A bit of Vietnam Christmas in Joliet remains through March

Seminarian at the Church of Saint Anthony recreates nativity display of his home country

The Church of St. Anthony of Joliet is leaving up its large, handmade nativity display through March so the community can stop and see it.

The display is large, 16 feet high and 17 feet wide, Linda Dyke, the church’s secretary said.

The church, located at 100 N. Scott St., will be open from 11:30 a.m. to 1 p.m. weekdays so people can view the nativity scene, which is located near the altar, Dyke said.

No appointment is necessary, but people must wear masks and maintain social distance, Dyke said.

Peter Nguyen from Vietnam, currently at seminarian at the church, created the nativity display based on display church communities often build during the Christmas holidays in Vietnam, he said.

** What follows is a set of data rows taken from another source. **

(* ===== verification/RdsJsonOut.v ===== *)
(** The rds-json filter, its output half: the context of a request, the output buffers
    and the functions that write JSON into them, from
    src/rds-json-nginx-module-master/src/ngx_http_rds_json_output.c,
    ngx_http_rds_json_util.c and ngx_http_rds_json_filter_module.h.

    A text is written in three moves, as in the code: [request_mem] finds room for it
    (behind the data of the current buffer or, when it does not fit there, in a
    postponed area), the text is stored, and [submit_mem] makes it part of the output,
    copying postponed data through as many buffers as it takes.  Every function
    computes the size of its text before it writes it.  Allocations succeed. *)

From S2P Require Import Prelude NgxNumber NgxEscape SetMisc Redis2 RdsStream.

Open Scope Z_scope.

Module RdsJson.

Export Rds.

(** ** Data *)

(** [ngx_http_rds_json_format_t] *)
Definition json_format_normal : Z := 0.
Definition json_format_compact : Z := 1.
Definition json_format_pretty : Z := 2.

Inductive ngx_http_rds_json_state_t :=
  | state_expect_header | state_expect_col | state_expect_row | state_expect_field
  | state_expect_more_field_data | state_done.

(** A buffer of the output: the bytes between [pos] and [last]. *)
Record obuf := mk_obuf { data : bytes; last_buf : bool }.

Definition set_last_buf (v : bool) (b : obuf) : obuf := mk_obuf (data b) v.

(** The fields of [ngx_http_rds_json_ctx_t] that deal with the output.  [written] is
    what was stored behind [out_buf->last]; [cached] is the size of the cached area,
    [postponed] the data between [postponed.pos] and [postponed.last]. *)
Record out_mem := mk_mem {
  out : list obuf;
  busy_bufs : list obuf;
  free_bufs : list obuf;
  out_buf : obuf;
  written : bytes;
  cached : option Z;
  postponed : option bytes;
  avail_out : Z;
  seen_stream_end : bool
}.

Definition set_out (v : list obuf) (s : out_mem) : out_mem :=
  mk_mem v (busy_bufs s) (free_bufs s) (out_buf s) (written s) (cached s) (postponed s)
    (avail_out s) (seen_stream_end s).
Definition set_busy_bufs (v : list obuf) (s : out_mem) : out_mem :=
  mk_mem (out s) v (free_bufs s) (out_buf s) (written s) (cached s) (postponed s)
    (avail_out s) (seen_stream_end s).
Definition set_free_bufs (v : list obuf) (s : out_mem) : out_mem :=
  mk_mem (out s) (busy_bufs s) v (out_buf s) (written s) (cached s) (postponed s)
    (avail_out s) (seen_stream_end s).
Definition set_out_buf (v : obuf) (s : out_mem) : out_mem :=
  mk_mem (out s) (busy_bufs s) (free_bufs s) v (written s) (cached s) (postponed s)
    (avail_out s) (seen_stream_end s).
Definition set_written (v : bytes) (s : out_mem) : out_mem :=
  mk_mem (out s) (busy_bufs s) (free_bufs s) (out_buf s) v (cached s) (postponed s)
    (avail_out s) (seen_stream_end s).
Definition set_cached (v : option Z) (s : out_mem) : out_mem :=
  mk_mem (out s) (busy_bufs s) (free_bufs s) (out_buf s) (written s) v (postponed s)
    (avail_out s) (seen_stream_end s).
Definition set_postponed (v : option bytes) (s : out_mem) : out_mem :=
  mk_mem (out s) (busy_bufs s) (free_bufs s) (out_buf s) (written s) (cached s) v
    (avail_out s) (seen_stream_end s).
Definition set_avail_out (v : Z) (s : out_mem) : out_mem :=
  mk_mem (out s) (busy_bufs s) (free_bufs s) (out_buf s) (written s) (cached s)
    (postponed s) v (seen_stream_end s).
Definition set_seen_stream_end (v : bool) (s : out_mem) : out_mem :=
  mk_mem (out s) (busy_bufs s) (free_bufs s) (out_buf s) (written s) (cached s)
    (postponed s) (avail_out s) v.

(** [ngx_http_rds_json_ctx_t]; the fields [col_name], [field_offset] and [field_total]
    are never used. *)
Record ngx_http_rds_json_ctx_t := mk_ctx {
  state : ngx_http_rds_json_state_t;
  cols : list ngx_http_rds_column_t;
  ctx_col_count : Z;
  cur_col : Z;
  row : Z;
  field_data_rest : Z;
  header_sent : bool;
  generated_col_names : bool;
  mem : out_mem
}.

Definition set_state (v : ngx_http_rds_json_state_t) (s : ngx_http_rds_json_ctx_t) : ngx_http_rds_json_ctx_t :=
  mk_ctx v (cols s) (ctx_col_count s) (cur_col s) (row s) (field_data_rest s)
    (header_sent s) (generated_col_names s) (mem s).
Definition set_cols (v : list ngx_http_rds_column_t) (s : ngx_http_rds_json_ctx_t) : ngx_http_rds_json_ctx_t :=
  mk_ctx (state s) v (ctx_col_count s) (cur_col s) (row s) (field_data_rest s)
    (header_sent s) (generated_col_names s) (mem s).
Definition set_ctx_col_count (v : Z) (s : ngx_http_rds_json_ctx_t) : ngx_http_rds_json_ctx_t :=
  mk_ctx (state s) (cols s) v (cur_col s) (row s) (field_data_rest s) (header_sent s)
    (generated_col_names s) (mem s).
Definition set_cur_col (v : Z) (s : ngx_http_rds_json_ctx_t) : ngx_http_rds_json_ctx_t :=
  mk_ctx (state s) (cols s) (ctx_col_count s) v (row s) (field_data_rest s) (header_sent s)
    (generated_col_names s) (mem s).
Definition set_row (v : Z) (s : ngx_http_rds_json_ctx_t) : ngx_http_rds_json_ctx_t :=
  mk_ctx (state s) (cols s) (ctx_col_count s) (cur_col s) v (field_data_rest s)
    (header_sent s) (generated_col_names s) (mem s).
Definition set_field_data_rest (v : Z) (s : ngx_http_rds_json_ctx_t) : ngx_http_rds_json_ctx_t :=
  mk_ctx (state s) (cols s) (ctx_col_count s) (cur_col s) (row s) v (header_sent s)
    (generated_col_names s) (mem s).
Definition set_header_sent (v : bool) (s : ngx_http_rds_json_ctx_t) : ngx_http_rds_json_ctx_t :=
  mk_ctx (state s) (cols s) (ctx_col_count s) (cur_col s) (row s) (field_data_rest s) v
    (generated_col_names s) (mem s).
Definition set_generated_col_names (v : bool) (s : ngx_http_rds_json_ctx_t) : ngx_http_rds_json_ctx_t :=
  mk_ctx (state s) (cols s) (ctx_col_count s) (cur_col s) (row s) (field_data_rest s)
    (header_sent s) v (mem s).
Definition set_mem (v : out_mem) (s : ngx_http_rds_json_ctx_t) : ngx_http_rds_json_ctx_t :=
  mk_ctx (state s) (cols s) (ctx_col_count s) (cur_col s) (row s) (field_data_rest s)
    (header_sent s) (generated_col_names s) v.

“When I prayed in the chapel, I thought about wanting to do something for Christmas this year,” Nguyen said. “And I had the idea to make something special for the church.”

So Nguyen showed Dyke a picture that best depicted his idea. In Vietnam, people typically build these creches from thin pieces of round wood and snow.

“They work together and build it at the church,” Nguyen said.

So after Dyke said she discussed Nguyen’s idea with St. Anthony’s pastor Rev. John Balluff, Dyke took Nguyen shopping for the following items: 30 to 40 pieces of furring strips and wire along with 40 pounds of batting for the “snow.”

Then Nguyen proceeded to build a snowy mountain for the nativity scene. When he was done, he told Dyke the display also needed some form of lighting.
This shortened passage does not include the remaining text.